Exercise brief
What is needed is an exact retyping of the records below, from the first line through the line that contains "Go's [os], [bufio]".

Excerpted records
····················
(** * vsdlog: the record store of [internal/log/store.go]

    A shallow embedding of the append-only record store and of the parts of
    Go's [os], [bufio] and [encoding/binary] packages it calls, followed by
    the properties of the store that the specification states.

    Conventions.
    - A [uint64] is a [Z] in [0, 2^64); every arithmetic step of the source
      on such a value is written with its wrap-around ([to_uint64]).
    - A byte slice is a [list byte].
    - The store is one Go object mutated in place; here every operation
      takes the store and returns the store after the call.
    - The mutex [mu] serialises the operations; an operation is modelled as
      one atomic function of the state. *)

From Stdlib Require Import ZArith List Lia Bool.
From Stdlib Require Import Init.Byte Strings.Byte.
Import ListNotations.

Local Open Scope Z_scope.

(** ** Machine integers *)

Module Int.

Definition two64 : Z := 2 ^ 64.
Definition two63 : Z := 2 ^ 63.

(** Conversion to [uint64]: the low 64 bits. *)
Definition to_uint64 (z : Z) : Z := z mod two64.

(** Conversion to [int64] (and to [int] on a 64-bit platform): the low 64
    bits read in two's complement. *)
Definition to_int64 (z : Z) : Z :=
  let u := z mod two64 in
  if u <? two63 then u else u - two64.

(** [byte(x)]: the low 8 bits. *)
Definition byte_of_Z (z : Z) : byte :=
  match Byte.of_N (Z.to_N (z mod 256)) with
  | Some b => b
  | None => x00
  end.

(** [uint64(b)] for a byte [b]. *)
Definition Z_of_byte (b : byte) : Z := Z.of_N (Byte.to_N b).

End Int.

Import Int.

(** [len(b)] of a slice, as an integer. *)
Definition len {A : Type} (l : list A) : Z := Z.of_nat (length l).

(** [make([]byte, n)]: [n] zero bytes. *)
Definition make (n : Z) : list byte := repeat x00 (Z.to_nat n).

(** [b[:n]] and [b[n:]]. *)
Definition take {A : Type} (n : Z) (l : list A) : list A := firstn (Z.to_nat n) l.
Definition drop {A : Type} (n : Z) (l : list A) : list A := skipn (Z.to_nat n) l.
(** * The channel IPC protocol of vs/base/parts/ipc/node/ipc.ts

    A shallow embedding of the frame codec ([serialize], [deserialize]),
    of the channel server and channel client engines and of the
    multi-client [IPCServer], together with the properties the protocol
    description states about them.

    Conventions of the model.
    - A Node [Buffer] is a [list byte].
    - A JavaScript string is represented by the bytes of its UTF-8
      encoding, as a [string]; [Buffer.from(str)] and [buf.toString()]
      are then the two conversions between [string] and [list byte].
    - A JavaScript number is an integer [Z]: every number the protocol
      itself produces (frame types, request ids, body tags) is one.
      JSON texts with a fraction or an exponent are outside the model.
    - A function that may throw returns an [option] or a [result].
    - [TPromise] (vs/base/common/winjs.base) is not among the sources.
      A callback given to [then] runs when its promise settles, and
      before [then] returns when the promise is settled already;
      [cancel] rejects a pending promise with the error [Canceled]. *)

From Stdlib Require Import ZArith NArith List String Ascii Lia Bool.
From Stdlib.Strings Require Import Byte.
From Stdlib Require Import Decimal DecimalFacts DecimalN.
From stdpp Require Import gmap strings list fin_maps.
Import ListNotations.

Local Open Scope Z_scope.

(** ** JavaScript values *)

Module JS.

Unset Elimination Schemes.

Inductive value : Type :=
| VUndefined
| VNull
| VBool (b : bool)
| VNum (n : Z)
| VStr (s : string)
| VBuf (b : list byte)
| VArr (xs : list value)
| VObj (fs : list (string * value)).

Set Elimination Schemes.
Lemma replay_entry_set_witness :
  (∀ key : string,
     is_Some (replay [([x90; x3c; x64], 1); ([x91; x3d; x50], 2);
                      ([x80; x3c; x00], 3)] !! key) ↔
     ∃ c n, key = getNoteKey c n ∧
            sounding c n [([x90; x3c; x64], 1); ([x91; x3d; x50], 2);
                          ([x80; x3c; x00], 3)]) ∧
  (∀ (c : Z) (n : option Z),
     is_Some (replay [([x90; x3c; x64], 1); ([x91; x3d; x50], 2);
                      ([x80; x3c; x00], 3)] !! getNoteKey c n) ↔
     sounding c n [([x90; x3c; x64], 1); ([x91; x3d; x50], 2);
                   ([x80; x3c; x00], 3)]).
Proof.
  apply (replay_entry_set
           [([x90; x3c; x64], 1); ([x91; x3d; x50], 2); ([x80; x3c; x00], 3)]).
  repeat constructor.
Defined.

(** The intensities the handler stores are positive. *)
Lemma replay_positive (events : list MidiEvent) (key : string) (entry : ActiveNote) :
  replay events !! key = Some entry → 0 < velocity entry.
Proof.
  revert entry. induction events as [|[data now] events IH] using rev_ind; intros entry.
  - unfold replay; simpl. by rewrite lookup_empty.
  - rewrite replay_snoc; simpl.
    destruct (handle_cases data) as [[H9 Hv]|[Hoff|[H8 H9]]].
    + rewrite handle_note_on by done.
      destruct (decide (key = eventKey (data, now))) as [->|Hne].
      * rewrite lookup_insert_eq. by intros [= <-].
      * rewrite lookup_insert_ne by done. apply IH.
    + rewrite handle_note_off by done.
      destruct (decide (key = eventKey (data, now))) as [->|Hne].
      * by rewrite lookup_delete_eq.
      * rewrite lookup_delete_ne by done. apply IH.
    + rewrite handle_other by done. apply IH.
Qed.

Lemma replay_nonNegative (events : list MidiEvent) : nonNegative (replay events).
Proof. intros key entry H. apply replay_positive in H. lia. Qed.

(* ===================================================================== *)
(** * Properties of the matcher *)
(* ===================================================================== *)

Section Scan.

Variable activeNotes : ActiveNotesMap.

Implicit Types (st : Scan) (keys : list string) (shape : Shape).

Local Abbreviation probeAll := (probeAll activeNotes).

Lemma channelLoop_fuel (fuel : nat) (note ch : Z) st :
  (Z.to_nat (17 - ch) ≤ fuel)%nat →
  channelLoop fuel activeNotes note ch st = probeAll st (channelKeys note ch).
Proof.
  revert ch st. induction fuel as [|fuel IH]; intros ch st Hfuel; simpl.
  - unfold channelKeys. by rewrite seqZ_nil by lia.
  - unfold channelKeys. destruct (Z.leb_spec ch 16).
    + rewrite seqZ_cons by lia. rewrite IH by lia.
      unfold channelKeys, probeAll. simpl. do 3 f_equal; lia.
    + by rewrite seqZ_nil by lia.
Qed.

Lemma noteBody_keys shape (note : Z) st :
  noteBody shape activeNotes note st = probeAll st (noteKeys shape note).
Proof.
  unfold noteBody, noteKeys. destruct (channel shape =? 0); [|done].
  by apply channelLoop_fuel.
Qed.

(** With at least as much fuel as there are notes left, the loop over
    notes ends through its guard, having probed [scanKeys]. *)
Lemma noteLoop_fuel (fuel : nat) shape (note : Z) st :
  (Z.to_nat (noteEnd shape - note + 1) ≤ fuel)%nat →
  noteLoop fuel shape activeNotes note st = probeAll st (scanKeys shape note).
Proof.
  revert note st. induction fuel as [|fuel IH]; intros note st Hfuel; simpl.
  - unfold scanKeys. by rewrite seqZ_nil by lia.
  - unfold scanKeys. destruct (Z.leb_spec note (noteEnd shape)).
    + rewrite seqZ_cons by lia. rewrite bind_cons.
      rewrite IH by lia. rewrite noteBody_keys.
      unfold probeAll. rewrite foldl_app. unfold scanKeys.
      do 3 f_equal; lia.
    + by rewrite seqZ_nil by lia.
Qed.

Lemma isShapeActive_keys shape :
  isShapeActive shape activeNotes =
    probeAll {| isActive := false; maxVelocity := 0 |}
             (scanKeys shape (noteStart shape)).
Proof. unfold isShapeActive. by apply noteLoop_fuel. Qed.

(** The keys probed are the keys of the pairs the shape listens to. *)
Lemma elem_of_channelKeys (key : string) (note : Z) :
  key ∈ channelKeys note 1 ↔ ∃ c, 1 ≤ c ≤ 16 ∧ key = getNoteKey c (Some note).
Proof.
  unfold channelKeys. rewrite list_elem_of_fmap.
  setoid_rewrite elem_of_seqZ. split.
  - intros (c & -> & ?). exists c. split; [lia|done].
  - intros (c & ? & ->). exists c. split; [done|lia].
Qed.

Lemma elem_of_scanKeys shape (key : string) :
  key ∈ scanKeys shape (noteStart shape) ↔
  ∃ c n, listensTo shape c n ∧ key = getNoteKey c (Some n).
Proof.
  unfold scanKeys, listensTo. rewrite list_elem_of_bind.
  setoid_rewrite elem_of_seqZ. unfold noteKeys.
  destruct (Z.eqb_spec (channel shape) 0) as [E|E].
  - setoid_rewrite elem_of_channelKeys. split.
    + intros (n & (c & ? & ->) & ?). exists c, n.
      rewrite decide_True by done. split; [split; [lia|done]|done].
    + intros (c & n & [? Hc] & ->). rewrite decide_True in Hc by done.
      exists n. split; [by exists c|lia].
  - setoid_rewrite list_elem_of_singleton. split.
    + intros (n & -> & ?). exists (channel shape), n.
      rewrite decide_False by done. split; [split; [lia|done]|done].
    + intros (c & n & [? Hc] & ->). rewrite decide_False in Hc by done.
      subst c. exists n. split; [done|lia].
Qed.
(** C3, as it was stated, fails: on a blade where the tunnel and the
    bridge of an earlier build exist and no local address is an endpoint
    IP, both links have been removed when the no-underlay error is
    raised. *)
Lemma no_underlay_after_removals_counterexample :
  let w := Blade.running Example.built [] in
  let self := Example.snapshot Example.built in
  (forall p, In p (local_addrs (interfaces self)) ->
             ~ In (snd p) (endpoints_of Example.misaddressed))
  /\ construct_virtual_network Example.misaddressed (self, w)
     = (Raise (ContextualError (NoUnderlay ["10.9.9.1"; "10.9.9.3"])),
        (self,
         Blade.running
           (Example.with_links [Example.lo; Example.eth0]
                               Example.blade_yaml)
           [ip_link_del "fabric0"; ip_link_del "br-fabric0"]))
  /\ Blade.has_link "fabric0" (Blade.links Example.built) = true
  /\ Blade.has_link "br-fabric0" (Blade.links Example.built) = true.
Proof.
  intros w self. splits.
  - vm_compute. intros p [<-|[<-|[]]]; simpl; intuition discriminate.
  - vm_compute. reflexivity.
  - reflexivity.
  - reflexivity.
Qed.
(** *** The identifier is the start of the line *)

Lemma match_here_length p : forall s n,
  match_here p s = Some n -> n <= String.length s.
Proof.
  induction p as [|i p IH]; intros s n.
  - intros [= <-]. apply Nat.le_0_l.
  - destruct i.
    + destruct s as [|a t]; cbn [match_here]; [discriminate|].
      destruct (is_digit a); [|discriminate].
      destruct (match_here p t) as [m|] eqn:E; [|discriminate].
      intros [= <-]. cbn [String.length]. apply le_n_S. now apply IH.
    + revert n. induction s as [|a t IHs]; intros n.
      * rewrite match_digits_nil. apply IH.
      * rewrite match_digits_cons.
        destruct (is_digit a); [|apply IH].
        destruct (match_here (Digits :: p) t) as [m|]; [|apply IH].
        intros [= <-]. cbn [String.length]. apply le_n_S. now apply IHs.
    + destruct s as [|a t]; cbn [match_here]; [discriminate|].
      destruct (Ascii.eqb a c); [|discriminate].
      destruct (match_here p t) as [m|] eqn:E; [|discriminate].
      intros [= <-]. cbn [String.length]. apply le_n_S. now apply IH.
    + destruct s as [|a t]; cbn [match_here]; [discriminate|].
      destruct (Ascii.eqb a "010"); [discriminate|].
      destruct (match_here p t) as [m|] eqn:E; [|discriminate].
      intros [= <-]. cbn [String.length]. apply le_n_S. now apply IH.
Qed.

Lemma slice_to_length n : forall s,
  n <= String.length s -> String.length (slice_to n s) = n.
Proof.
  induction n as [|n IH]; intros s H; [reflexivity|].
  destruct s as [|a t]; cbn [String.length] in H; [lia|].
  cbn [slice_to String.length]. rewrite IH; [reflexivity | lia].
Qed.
····················
Solution for this task
(** * vsdlog: the record store of [internal/log/store.go]

    A shallow embedding of the append-only record store and of the parts of
    Go's [os], [bufio] and [encoding/binary] packages it calls, followed by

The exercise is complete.